[TASK BRIEF]
Reproduce the entries below exactly, but only from the line containing "(** [if (!match(c, ch)) return false;] *)" to the line containing "Definition read_number (c", inclusive.

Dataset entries
=== Section Start ===

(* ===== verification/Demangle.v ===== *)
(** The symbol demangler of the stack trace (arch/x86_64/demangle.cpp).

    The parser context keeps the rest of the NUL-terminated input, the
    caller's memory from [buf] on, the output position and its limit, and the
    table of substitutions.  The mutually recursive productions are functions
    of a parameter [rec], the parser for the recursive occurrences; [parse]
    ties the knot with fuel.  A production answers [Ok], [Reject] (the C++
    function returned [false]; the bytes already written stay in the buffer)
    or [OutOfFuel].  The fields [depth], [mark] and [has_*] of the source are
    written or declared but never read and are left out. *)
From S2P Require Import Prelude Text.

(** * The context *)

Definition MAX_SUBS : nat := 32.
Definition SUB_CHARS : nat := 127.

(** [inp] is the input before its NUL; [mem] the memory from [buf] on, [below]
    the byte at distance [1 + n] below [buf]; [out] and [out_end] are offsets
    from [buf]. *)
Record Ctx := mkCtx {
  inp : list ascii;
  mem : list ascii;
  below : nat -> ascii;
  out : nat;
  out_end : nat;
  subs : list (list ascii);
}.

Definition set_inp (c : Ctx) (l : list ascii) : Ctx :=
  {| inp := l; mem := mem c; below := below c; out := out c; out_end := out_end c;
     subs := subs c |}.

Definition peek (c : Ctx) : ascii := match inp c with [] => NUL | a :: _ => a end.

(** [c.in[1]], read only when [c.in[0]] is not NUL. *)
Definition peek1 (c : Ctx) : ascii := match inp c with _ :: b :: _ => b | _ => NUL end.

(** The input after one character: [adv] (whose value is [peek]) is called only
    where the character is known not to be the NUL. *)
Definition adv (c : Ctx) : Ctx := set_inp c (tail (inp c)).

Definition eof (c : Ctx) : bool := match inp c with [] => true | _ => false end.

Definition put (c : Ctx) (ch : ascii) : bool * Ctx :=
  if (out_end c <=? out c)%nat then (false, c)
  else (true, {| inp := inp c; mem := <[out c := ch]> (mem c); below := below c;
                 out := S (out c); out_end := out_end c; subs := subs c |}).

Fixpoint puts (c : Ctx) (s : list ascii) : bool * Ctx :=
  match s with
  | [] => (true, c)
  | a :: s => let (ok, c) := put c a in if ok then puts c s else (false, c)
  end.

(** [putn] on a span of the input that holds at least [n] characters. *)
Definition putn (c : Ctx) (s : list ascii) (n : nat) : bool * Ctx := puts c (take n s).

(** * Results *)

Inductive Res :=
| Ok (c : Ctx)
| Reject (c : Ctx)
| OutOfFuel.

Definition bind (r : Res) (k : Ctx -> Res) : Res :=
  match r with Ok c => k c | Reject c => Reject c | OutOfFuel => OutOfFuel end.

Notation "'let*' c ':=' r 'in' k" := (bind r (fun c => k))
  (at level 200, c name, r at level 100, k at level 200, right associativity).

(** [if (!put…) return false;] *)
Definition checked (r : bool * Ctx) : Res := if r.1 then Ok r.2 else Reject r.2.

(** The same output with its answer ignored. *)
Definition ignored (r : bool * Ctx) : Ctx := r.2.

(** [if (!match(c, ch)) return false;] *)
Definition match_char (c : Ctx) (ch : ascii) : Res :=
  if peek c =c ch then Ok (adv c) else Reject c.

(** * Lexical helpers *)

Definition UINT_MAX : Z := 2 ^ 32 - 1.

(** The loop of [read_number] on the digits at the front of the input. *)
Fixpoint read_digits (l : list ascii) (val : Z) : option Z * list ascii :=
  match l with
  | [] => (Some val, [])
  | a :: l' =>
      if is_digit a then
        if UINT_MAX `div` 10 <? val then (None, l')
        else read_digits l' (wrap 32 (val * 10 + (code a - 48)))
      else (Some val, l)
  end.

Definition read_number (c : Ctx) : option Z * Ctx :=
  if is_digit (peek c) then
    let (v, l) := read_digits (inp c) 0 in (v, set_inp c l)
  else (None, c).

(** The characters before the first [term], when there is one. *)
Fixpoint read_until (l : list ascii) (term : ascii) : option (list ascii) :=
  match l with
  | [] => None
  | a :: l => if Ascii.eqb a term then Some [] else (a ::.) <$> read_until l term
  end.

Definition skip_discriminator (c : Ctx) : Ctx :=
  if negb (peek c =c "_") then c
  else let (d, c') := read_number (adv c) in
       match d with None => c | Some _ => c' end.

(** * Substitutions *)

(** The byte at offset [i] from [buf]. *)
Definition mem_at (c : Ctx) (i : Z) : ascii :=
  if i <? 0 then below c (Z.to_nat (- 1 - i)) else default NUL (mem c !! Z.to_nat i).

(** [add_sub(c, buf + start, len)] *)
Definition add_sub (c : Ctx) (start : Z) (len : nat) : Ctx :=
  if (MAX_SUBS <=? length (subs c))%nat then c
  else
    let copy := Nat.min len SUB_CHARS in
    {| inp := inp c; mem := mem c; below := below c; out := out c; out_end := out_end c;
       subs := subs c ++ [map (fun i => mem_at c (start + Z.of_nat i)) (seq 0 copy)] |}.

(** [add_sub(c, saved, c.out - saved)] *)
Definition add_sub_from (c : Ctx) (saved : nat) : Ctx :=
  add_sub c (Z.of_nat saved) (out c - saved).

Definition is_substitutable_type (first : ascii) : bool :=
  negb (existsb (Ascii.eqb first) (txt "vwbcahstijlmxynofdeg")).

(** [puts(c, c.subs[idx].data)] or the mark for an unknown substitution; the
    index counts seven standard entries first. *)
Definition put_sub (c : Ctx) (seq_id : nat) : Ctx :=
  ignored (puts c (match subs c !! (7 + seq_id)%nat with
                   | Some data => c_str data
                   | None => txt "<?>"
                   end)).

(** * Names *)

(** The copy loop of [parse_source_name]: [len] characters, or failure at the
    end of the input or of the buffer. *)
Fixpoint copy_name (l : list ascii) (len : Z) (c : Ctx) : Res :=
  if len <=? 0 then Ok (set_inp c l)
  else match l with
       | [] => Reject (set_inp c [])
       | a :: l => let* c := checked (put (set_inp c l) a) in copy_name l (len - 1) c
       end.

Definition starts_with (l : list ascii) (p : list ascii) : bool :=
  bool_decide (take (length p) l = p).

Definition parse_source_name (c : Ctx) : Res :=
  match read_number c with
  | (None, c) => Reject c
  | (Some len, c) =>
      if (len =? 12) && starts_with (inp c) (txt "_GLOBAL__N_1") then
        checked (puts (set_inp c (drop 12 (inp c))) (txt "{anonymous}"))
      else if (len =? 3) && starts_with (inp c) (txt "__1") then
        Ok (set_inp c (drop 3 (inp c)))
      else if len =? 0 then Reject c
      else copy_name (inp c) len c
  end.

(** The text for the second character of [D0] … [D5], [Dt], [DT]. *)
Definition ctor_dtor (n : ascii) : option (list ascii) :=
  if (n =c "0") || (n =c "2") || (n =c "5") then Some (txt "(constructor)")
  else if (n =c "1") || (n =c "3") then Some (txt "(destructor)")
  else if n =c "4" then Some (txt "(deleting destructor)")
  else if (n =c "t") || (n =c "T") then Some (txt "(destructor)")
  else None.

=== Section End ===

[ANSWER BOX]
(** [if (!match(c, ch)) return false;] *)
Definition match_char (c : Ctx) (ch : ascii) : Res :=
  if peek c =c ch then Ok (adv c) else Reject c.

(** * Lexical helpers *)

Definition UINT_MAX : Z := 2 ^ 32 - 1.

(** The loop of [read_number] on the digits at the front of the input. *)
Fixpoint read_digits (l : list ascii) (val : Z) : option Z * list ascii :=
  match l with
  | [] => (Some val, [])
  | a :: l' =>
      if is_digit a then
        if UINT_MAX `div` 10 <? val then (None, l')
        else read_digits l' (wrap 32 (val * 10 + (code a - 48)))
      else (Some val, l)
  end.

Definition read_number (c : Ctx) : option Z * Ctx :=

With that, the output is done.